Big Data Visualization

With the increased amount and complexity attributable to Big Data, communicating the information mined from Big Data has increased in importance. Data visualization is now conceptualized as telling a narrative, and this concept underlies the work of authors who have addressed the topic. (See, for instance, Cole Nussbaumer Knaflic’s Storytelling with Data: A Data Guide for Business Professionals.) Edward R. Tufte’s book The Visual Display of Quantitative Information, now in its second edition (2001), pioneered the display of quantitative information and is still a best seller in mathematical analysis. It has served as an inspiration for other authors in the field.

Moreover, data visualization is included in various MOOCs. Coursera offers data visualization courses as part of its data mining and data analysis specializations, and Udacity incorporates it as part of its Data Analyst nanodegree.

Among some tools within this area are packages within the R statistical programming language. One is ggplot2, which produced the graph shown in Figure 1. This versatile package allows R to produce sophisticated graphs and visualizations. The one in Figure 1 revisits the iris dataset discussed in the section on regression and shows sepal length plotted against petal length for three species of iris.


Figure 1. A Scatterplot Produced in R’s ggplot2 Package

Another R package, lattice, also is capable of producing nice graphs. Revisiting the automobile problem we explored under regression analysis, we used lattice to produce the following graphs. Figure 2 uses the sample of automobile data to estimate a probability density function for miles per gallon. As can be seen, the central tendency of the function appears to be about 18 mpg and the distribution shows a slight amount of skew toward the higher end.

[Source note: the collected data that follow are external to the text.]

Definition SetManagedPipelineNotApplicable : M unit :=
  t ← now;
  upd_status (fun s => s <| s_managedPipelineValid :=
    BuildFalseCondition t ManagedPipelineValid "NotApplicable"
      "Managed pipelines not configured or no explicit pipeline list" |>).

(** the override of the overall condition *)
Definition SetDSPANotReady (err : option error) (reason : string) : M unit :=
  t ← now;
  upd_status (fun s => s <| s_dspaReady :=
    Some (BuildFalseCondition t CrReady reason (message_of err)) |>).

(** The collector was made for the application that was fetched. *)
Definition GetConditions : M (list Condition) :=
  s ← gets st_status;
  d ← gets st_dspa;
  match s_dspaReady s with
  | Some _ => mret (conditions_at d 0 s)
  | None => t ← now; mret (conditions_at d t s)
  end.
End Operations.

(** ** The interface [DSPAStatus], as data: one constructor per setter *)

Inductive SetOp :=
  | OpDatabaseReady | OpDatabaseNotReady (err : option error) (reason : string)
  | OpObjStoreReady | OpObjStoreNotReady (err : option error) (reason : string)
  | OpWebhookReady | OpWebhookNotReady (err : option error) (reason : string)
  | OpWebhookNotApplicable
  | OpApiServerStatus (c : Condition)
  | OpPersistenceAgentStatus (c : Condition)
  | OpScheduledWorkflowStatus (c : Condition)
  | OpWorkflowControllerStatus (c : Condition)
  | OpWorkflowControllerNotReady (err : option error) (reason : string)
  | OpWorkflowControllerReady
  | OpWorkflowControllerNotApplicable
  | OpMLMDProxyStatus (c : Condition)
  | OpManagedPipelineValid | OpManagedPipelineInvalid (err : option error) (reason : string)
  | OpManagedPipelineNotApplicable
  | OpDSPANotReady (err : option error) (reason : string).

Definition exec `{P : Platform} (op : SetOp) : M unit :=
  match op with
  | OpDatabaseReady => SetDatabaseReady
  | OpDatabaseNotReady e r => SetDatabaseNotReady e r
  | OpObjStoreReady => SetObjStoreReady
  | OpObjStoreNotReady e r => SetObjStoreNotReady e r
  | OpWebhookReady => SetWebhookReady
  | OpWebhookNotReady e r => SetWebhookNotReady e r
  | OpWebhookNotApplicable => SetWebhookNotApplicable
  | OpApiServerStatus c => SetApiServerStatus c
  | OpPersistenceAgentStatus c => SetPersistenceAgentStatus c
  | OpScheduledWorkflowStatus c => SetScheduledWorkflowStatus c
  | OpWorkflowControllerStatus c => SetWorkflowControllerStatus c
  | OpWorkflowControllerNotReady e r => SetWorkflowControllerNotReady e r
  | OpWorkflowControllerReady => SetWorkflowControllerReady
  | OpWorkflowControllerNotApplicable => SetWorkflowControllerNotApplicable
  | OpMLMDProxyStatus c => SetMLMDProxyStatus c
  | OpManagedPipelineValid => SetManagedPipelineValid
  | OpManagedPipelineInvalid e r => SetManagedPipelineInvalid e r
  | OpManagedPipelineNotApplicable => SetManagedPipelineNotApplicable
  | OpDSPANotReady e r => SetDSPANotReady e r
  end.

(** the condition type an operation is about *)
Definition target (op : SetOp) : string :=
  match op with
  | OpDatabaseReady | OpDatabaseNotReady _ _ => DatabaseAvailable
  | OpObjStoreReady | OpObjStoreNotReady _ _ => ObjectStoreAvailable
  | OpWebhookReady | OpWebhookNotReady _ _ | OpWebhookNotApplicable => WebhookReady
  | OpApiServerStatus _ => APIServerReady
  | OpPersistenceAgentStatus _ => PersistenceAgentReady
  | OpScheduledWorkflowStatus _ => ScheduledWorkflowReady
  | OpWorkflowControllerStatus _ | OpWorkflowControllerNotReady _ _
  | OpWorkflowControllerReady | OpWorkflowControllerNotApplicable => WorkflowControllerReady
  | OpMLMDProxyStatus _ => MLMDProxyReady
  | OpManagedPipelineValid | OpManagedPipelineInvalid _ _
  | OpManagedPipelineNotApplicable => ManagedPipelineValid
  | OpDSPANotReady _ _ => CrReady
  end.

(** The status an operation reports: ready, or not with this reason, or what
    the caller computed. *)
Definition verdict (op : SetOp) : string * option string :=
  match op with
  | OpDatabaseReady | OpObjStoreReady | OpWebhookReady | OpWorkflowControllerReady
  | OpManagedPipelineValid => (ConditionTrue, None)
  | OpDatabaseNotReady _ r | OpObjStoreNotReady _ r | OpWebhookNotReady _ r
  | OpWorkflowControllerNotReady _ r | OpManagedPipelineInvalid _ r | OpDSPANotReady _ r =>
      (ConditionFalse, Some r)
  | OpWebhookNotApplicable | OpWorkflowControllerNotApplicable | OpManagedPipelineNotApplicable =>
      (ConditionFalse, Some "NotApplicable")
  | OpApiServerStatus c | OpPersistenceAgentStatus c | OpScheduledWorkflowStatus c
  | OpWorkflowControllerStatus c | OpMLMDProxyStatus c => (c_Status c, Some (c_Reason c))
  end.

Definition proper_condition (ty : string) (c : Condition) : Prop :=
  c_Type c = ty /\ c_Status c ∈ [ConditionTrue; ConditionFalse; ConditionUnknown].

(** The type a condition is given: that of the component, unless the caller
    supplies a whole condition, which may say anything. *)
Definition stated (op : SetOp) : string :=
  match op with
  | OpApiServerStatus c | OpPersistenceAgentStatus c | OpScheduledWorkflowStatus c
  | OpWorkflowControllerStatus c | OpMLMDProxyStatus c => c_Type c
  | _ => target op
  end.

(** ** The collector's invariant

    Each field holds a condition of its own type with one of the three
    statuses. *)

Definition component_types : list string :=
  [DatabaseAvailable; ObjectStoreAvailable; APIServerReady; PersistenceAgentReady;
   ScheduledWorkflowReady; WorkflowControllerReady; MLMDProxyReady; WebhookReady;
   ManagedPipelineValid].

Definition published_types : list string := component_types ++ [CrReady].

Definition collector_ok (s : dspaStatus) : Prop :=
  Forall2 proper_condition component_types (component_conditions s) /\
  from_option (fun c => c_Type c = CrReady /\ c_Status c = ConditionFalse) True (s_dspaReady s).

(** ** Equality up to the transition time *)

Definition same_but_time (c c' : Condition) : Prop :=
  c <| c_LastTransitionTime := 0%Z |> = c' <| c_LastTransitionTime := 0%Z |>.

#[export] Instance same_but_time_equiv : Equivalence same_but_time.
Proof.
  split; red; unfold same_but_time; [done|done|].
  intros x y z H1 H2. by rewrite H1.
Qed.

(** Two collectors that differ in transition times only. *)
Definition same_collector (s s' : dspaStatus) : Prop :=
  Forall2 same_but_time (component_conditions s) (component_conditions s') /\
  option_Forall2 same_but_time (s_dspaReady s) (s_dspaReady s').

Lemma same_but_time_fields c c' : same_but_time c c' ->
  c_Type c = c_Type c' /\ c_Status c = c_Status c' /\ c_Reason c = c_Reason c' /\
  c_Message c = c_Message c' /\ c_ObservedGeneration c = c_ObservedGeneration c'.
Proof. destruct c, c'. unfold same_but_time. simpl. intros [=]; subst. done. Qed.

#[export] Instance blocks_proper : Proper (same_but_time ==> eq) blocks.
Proof.
  intros c c' (_ & Hs & Hr & _)%same_but_time_fields. unfold blocks. by rewrite Hs, Hr.
Qed.

Lemma readiness_from_proper cs cs' acc : Forall2 same_but_time cs cs' ->
  fold_left (fun acc c => if blocks c then (false, acc.2 +:+ c_Message c +:+ " " +:+ bytes [10]%N) else acc)
    cs acc =
  fold_left (fun acc c => if blocks c then (false, acc.2 +:+ c_Message c +:+ " " +:+ bytes [10]%N) else acc)
    cs' acc.
Proof.
  intros H. revert acc. induction H as [|c c' cs cs' Hc _ IH]; intros acc; [done|].
  cbn [fold_left]. rewrite (blocks_proper _ _ Hc).
  destruct (same_but_time_fields _ _ Hc) as (_ & _ & _ & -> & _). apply IH.
Qed.

#[export] Instance readiness_proper : Proper (Forall2 same_but_time ==> eq) readiness.
Proof. intros cs cs' H. by apply readiness_from_proper. Qed.

Lemma generated_ready_proper t t' s s' :
  Forall2 same_but_time (component_conditions s) (component_conditions s') ->
  same_but_time (generated_ready t s) (generated_ready t' s').
Proof.
  intros H. unfold generated_ready. rewrite (readiness_proper _ _ H).
  by destruct (readiness _) as [[] m].
Qed.

(** ** The loop over the components *)

Lemma readiness_spec cs :
  readiness cs =
    (forallb (fun c => negb (blocks c)) cs,
     concat_str ((fun c => c_Message c +:+ " " +:+ bytes [10]%N) <$> List.filter blocks cs)).
Proof.
  unfold readiness.
  enough (forall acc : bool * string, fold_left (fun acc c =>
            if blocks c then (false, acc.2 +:+ c_Message c +:+ " " +:+ bytes [10]%N) else acc) cs acc =
          (acc.1 && forallb (fun c => negb (blocks c)) cs,
           acc.2 +:+ concat_str ((fun c => c_Message c +:+ " " +:+ bytes [10]%N) <$> List.filter blocks cs)))
    as H by (rewrite H; by simpl).
  induction cs as [|c cs IH]; intros acc; cbn [fold_left forallb List.filter].
  - simpl. rewrite andb_true_r, str_app_nil_r. by destruct acc.
  - rewrite IH. destruct (blocks c); simpl.
    + by rewrite andb_false_r, !str_app_assoc.
    + done.
Qed.

(** ** The map of the previous conditions *)

Lemma previous_snoc l c :
  previousConditions (l ++ [c]) = <[c_Type c := c]> (previousConditions l).
Proof. unfold previousConditions. by rewrite fold_left_app. Qed.

Lemma previous_notin l ty : ty ∉ c_Type <$> l -> previousConditions l !! ty = None.
Proof.
  induction l as [|c l IH] using rev_ind; intros Hn; [done|].
  rewrite fmap_app in Hn. rewrite previous_snoc, lookup_insert_ne; [apply IH|]; set_solver.
Qed.

Lemma previous_nodup l c :
  NoDup (c_Type <$> l) -> c ∈ l -> previousConditions l !! c_Type c = Some c.
Proof.
  induction l as [|x l IH] using rev_ind; intros Hd Hc; [set_solver|].
  rewrite fmap_app in Hd. apply NoDup_app in Hd as (Hd & Hx & _).
  rewrite previous_snoc. apply elem_of_app in Hc as [Hc|Hc%list_elem_of_singleton].
  - rewrite lookup_insert_ne; [by apply IH|].
    intros Heq. apply (Hx (c_Type c)); [by apply list_elem_of_fmap_2|]. rewrite <- Heq. set_solver.
  - subst. by rewrite lookup_insert_eq.
Qed.

(** ** Carrying over *)

Lemma carry_over_type d c : c_Type (carry_over d c) = c_Type c.
Proof. unfold carry_over. by repeat case_match. Qed.

Lemma carry_over_status d c : c_Status (carry_over d c) = c_Status c.
Proof. unfold carry_over. by repeat case_match. Qed.

Lemma carry_over_same d c : 
  same_but_time (carry_over d c) (c <| c_ObservedGeneration := dspa_Generation d |>).
Proof. unfold carry_over. by repeat case_match. Qed.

Figure 2. Density Plot Produced in lattice

Figure 3 looks at mpg based on the number of cylinders and the number of gears an automobile has. This chart employs a box and whisker plot, which shows the minimum, first quartile, median, third quartile, and maximum. As would be expected, within each gear number, automobiles with the higher number of cylinders obtain decreased mpg. The higher mpgs are obtained with the higher number of gears, and the 4-cylinder 4-gear combination displays the most highly dispersed mpg.


Figure 3. Box and Whisker Plot Produced in lattice

Figure 4 displays mpg density by number of cylinders. The 4-cylinder distribution exhibits much greater variability than do the 6- and 8-cylinder autos. All display a slight amount of skew, and, again as would be expected, the greater the number of cylinders, the lower the mpg. Figure 5 revisits mpg estimated density function based on cylinder number but its density functions convey the information much more effectively than do Figure 4’s because they are on the same scale.


Figure 4. Density Distributions by Number of Cylinders Using lattice


Figure 5. Density Plot in lattice by Number of Cylinders

So far, we’ve looked at graphics produced the statistical language R. However, other options exist. Microsoft Excel offers a full range of scatterplots, bar charts, pie charts, histograms, and three-dimensional graphs. Although not as flexible as R’s capabilities, it nonetheless is fully functional. One software specializes in data visualization, Tableau, and has won high accolades within the field. It uses design principles and data analysis to allow creation of not only graphs and charts but also dashboards. Gartner’s Magic Quadrant for Business Intelligence has named Tableau a leader in data analysis for three years in succession.